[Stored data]
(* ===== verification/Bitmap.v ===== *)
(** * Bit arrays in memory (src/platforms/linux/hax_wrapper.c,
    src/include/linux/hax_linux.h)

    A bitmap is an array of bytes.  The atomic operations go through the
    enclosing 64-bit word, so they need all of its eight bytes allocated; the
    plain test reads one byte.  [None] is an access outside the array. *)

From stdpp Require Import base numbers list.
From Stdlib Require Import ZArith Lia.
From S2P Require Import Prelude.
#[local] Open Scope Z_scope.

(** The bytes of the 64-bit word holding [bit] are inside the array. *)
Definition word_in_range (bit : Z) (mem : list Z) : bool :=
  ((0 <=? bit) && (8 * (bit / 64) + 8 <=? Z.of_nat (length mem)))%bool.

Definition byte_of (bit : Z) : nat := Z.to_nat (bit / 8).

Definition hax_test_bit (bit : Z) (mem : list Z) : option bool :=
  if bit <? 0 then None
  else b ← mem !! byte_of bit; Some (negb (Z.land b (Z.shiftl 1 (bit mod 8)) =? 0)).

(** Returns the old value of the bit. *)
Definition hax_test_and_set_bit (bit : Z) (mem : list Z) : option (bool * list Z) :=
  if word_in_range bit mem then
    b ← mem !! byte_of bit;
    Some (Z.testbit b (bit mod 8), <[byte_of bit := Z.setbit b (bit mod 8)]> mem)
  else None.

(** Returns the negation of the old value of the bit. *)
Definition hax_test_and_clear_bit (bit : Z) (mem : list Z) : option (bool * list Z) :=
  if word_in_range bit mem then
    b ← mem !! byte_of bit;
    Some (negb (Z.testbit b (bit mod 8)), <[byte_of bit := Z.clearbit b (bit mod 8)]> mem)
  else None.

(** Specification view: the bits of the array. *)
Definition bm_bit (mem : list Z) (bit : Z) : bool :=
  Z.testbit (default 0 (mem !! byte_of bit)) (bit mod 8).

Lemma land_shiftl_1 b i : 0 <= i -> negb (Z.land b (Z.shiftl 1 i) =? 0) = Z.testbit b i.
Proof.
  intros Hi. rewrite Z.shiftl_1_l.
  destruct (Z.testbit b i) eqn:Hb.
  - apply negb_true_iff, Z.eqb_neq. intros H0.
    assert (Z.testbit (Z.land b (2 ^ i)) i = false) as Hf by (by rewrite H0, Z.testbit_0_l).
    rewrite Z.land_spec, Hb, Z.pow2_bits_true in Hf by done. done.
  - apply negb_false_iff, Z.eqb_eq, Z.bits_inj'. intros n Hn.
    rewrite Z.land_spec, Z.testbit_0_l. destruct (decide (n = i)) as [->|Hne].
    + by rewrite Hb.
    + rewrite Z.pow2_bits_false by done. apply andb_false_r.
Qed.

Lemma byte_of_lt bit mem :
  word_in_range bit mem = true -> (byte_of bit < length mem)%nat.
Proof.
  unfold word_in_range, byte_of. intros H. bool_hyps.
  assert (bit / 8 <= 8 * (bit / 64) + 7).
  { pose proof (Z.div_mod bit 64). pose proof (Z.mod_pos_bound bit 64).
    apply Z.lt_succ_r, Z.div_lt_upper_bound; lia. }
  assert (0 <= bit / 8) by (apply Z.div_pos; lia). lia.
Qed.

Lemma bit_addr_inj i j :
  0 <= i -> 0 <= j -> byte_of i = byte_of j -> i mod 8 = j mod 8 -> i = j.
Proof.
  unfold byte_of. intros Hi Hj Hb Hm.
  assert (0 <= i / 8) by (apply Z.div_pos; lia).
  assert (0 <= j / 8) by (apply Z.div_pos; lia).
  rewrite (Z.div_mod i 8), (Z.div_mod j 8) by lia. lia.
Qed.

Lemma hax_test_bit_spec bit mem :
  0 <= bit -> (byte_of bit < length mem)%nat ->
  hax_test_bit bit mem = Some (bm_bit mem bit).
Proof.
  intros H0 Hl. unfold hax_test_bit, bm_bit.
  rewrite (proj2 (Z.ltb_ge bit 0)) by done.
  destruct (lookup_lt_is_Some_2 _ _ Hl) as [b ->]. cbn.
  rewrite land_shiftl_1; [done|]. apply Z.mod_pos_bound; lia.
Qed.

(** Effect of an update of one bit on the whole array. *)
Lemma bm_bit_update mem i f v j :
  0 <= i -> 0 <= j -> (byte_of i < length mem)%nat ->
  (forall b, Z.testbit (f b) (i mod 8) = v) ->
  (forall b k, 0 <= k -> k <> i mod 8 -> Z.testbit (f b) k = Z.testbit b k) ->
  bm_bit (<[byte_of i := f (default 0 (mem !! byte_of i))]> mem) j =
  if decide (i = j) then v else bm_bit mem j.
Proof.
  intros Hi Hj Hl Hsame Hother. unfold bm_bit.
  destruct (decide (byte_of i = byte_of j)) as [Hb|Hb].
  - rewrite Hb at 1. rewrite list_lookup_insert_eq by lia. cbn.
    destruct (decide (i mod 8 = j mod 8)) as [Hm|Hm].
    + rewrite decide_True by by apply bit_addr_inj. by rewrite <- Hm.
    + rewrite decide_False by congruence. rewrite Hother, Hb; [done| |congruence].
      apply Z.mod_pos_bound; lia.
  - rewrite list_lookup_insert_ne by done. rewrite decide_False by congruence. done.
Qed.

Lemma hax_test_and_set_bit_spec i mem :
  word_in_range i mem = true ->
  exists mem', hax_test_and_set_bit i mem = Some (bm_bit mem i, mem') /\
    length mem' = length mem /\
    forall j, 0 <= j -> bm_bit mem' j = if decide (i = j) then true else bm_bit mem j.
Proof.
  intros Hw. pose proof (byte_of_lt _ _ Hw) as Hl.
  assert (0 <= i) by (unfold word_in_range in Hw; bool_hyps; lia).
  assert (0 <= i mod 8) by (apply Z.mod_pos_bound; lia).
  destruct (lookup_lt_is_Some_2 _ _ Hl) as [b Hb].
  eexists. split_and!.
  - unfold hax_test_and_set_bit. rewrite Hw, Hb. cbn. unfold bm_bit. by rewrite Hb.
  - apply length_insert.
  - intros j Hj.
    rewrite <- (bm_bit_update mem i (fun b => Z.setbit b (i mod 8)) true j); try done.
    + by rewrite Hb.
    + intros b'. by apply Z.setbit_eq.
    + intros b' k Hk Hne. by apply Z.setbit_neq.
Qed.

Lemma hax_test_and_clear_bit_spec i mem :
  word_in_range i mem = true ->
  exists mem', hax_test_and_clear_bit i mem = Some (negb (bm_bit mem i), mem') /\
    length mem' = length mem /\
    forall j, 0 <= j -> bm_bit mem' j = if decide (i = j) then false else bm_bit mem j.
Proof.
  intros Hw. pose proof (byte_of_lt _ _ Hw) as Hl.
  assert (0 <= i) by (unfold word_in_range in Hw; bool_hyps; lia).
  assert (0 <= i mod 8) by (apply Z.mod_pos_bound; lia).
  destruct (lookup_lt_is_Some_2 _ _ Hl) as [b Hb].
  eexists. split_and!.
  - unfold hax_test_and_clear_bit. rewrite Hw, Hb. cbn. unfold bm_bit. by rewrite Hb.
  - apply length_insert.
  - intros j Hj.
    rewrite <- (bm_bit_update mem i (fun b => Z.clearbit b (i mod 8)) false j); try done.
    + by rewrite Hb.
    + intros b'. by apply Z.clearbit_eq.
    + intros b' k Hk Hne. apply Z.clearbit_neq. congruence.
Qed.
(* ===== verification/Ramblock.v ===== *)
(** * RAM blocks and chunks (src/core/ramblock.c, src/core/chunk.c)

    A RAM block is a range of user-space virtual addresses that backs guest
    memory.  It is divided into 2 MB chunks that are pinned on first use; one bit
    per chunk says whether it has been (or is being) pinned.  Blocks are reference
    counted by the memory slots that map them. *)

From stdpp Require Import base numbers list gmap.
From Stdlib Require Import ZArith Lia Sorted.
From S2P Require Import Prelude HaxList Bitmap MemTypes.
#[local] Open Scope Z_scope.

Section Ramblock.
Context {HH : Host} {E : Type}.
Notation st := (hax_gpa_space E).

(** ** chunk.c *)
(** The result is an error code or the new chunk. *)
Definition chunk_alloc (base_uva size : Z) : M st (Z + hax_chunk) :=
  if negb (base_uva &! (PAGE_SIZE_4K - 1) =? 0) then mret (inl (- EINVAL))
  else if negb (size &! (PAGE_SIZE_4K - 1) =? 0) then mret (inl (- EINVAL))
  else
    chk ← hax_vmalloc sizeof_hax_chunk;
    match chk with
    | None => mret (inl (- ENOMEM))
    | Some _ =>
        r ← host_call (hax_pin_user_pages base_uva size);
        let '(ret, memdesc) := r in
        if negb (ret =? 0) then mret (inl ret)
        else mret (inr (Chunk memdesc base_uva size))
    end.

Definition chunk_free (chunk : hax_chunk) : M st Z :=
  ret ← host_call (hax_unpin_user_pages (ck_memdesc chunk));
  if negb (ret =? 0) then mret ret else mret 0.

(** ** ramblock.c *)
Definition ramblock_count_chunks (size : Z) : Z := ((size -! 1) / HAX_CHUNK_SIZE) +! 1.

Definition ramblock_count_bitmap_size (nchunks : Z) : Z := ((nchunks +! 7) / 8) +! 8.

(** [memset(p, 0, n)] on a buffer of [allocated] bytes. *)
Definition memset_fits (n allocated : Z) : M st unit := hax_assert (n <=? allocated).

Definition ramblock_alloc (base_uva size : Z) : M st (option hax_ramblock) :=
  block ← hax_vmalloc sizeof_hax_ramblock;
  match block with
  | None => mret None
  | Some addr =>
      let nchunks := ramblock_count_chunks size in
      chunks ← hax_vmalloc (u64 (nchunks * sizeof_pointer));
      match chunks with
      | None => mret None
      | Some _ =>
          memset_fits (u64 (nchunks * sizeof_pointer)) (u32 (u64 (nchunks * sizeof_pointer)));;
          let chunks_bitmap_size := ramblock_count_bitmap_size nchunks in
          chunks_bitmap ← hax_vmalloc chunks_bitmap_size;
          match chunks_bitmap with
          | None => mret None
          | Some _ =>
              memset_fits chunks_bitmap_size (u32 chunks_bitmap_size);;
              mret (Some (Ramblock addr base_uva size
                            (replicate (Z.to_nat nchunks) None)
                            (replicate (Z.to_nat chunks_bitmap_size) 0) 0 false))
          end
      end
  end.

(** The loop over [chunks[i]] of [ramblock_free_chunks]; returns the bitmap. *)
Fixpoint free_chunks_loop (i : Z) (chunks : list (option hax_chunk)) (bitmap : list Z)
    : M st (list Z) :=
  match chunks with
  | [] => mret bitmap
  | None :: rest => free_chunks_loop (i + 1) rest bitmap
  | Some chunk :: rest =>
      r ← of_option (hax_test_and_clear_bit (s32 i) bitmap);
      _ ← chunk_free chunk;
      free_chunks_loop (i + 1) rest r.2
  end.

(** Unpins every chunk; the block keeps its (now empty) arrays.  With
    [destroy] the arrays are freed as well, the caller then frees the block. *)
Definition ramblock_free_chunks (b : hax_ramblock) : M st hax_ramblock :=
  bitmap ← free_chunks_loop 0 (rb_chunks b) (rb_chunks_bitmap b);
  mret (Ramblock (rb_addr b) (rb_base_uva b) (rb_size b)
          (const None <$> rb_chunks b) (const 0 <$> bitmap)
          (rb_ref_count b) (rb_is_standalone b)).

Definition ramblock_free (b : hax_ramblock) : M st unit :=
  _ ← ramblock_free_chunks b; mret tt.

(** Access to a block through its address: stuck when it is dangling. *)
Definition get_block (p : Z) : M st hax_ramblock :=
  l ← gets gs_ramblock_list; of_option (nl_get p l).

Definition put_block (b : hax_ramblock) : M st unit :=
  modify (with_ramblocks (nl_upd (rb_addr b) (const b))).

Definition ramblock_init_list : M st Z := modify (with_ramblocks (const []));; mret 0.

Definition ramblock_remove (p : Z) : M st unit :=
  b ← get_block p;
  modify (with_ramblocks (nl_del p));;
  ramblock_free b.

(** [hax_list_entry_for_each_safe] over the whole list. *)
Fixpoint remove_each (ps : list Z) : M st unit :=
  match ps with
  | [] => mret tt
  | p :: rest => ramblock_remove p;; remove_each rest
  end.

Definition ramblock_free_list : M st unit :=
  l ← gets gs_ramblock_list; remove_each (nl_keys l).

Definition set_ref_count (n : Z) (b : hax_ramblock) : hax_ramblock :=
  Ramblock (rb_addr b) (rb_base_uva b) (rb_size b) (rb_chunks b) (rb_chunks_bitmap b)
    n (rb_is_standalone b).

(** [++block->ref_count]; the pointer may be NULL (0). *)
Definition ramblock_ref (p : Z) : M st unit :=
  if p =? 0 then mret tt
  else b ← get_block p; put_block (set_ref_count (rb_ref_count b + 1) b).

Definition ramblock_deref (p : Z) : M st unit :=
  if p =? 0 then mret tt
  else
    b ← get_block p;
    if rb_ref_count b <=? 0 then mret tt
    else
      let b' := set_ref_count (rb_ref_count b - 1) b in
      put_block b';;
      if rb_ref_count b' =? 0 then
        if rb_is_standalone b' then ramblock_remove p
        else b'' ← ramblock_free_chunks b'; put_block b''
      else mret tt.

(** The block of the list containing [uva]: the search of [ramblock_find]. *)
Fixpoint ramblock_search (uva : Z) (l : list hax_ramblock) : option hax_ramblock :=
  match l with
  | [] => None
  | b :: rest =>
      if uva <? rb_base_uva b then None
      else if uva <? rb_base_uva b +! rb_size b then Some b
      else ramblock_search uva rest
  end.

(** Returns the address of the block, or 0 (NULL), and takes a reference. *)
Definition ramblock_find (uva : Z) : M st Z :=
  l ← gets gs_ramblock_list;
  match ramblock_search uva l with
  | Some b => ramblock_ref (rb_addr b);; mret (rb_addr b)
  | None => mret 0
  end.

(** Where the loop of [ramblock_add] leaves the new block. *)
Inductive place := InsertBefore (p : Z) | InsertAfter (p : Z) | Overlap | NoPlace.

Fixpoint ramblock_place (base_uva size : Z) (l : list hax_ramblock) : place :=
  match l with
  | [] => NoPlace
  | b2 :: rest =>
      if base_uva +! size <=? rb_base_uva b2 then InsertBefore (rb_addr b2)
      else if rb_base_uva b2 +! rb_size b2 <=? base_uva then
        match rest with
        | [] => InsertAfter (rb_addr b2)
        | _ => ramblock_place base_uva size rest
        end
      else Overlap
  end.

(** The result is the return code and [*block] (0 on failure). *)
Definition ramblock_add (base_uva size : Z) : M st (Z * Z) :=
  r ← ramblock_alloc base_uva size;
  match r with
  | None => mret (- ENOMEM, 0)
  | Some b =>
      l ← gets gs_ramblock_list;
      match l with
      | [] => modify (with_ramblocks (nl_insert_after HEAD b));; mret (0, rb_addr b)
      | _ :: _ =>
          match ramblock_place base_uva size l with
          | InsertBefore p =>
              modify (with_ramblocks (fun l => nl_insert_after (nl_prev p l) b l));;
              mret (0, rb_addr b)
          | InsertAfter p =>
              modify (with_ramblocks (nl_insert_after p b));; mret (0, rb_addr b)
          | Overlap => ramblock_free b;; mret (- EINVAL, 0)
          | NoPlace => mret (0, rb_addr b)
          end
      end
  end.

**Assignment:** Extract the first line above and each line after it up to and including the one with "enclosing 64-bit word, so", please, exactly and with nothing else.

**Result for this exercise:**
(* ===== verification/Bitmap.v ===== *)
(** * Bit arrays in memory (src/platforms/linux/hax_wrapper.c,
    src/include/linux/hax_linux.h)

    A bitmap is an array of bytes.  The atomic operations go through the
    enclosing 64-bit word, so they need all of its eight bytes allocated; the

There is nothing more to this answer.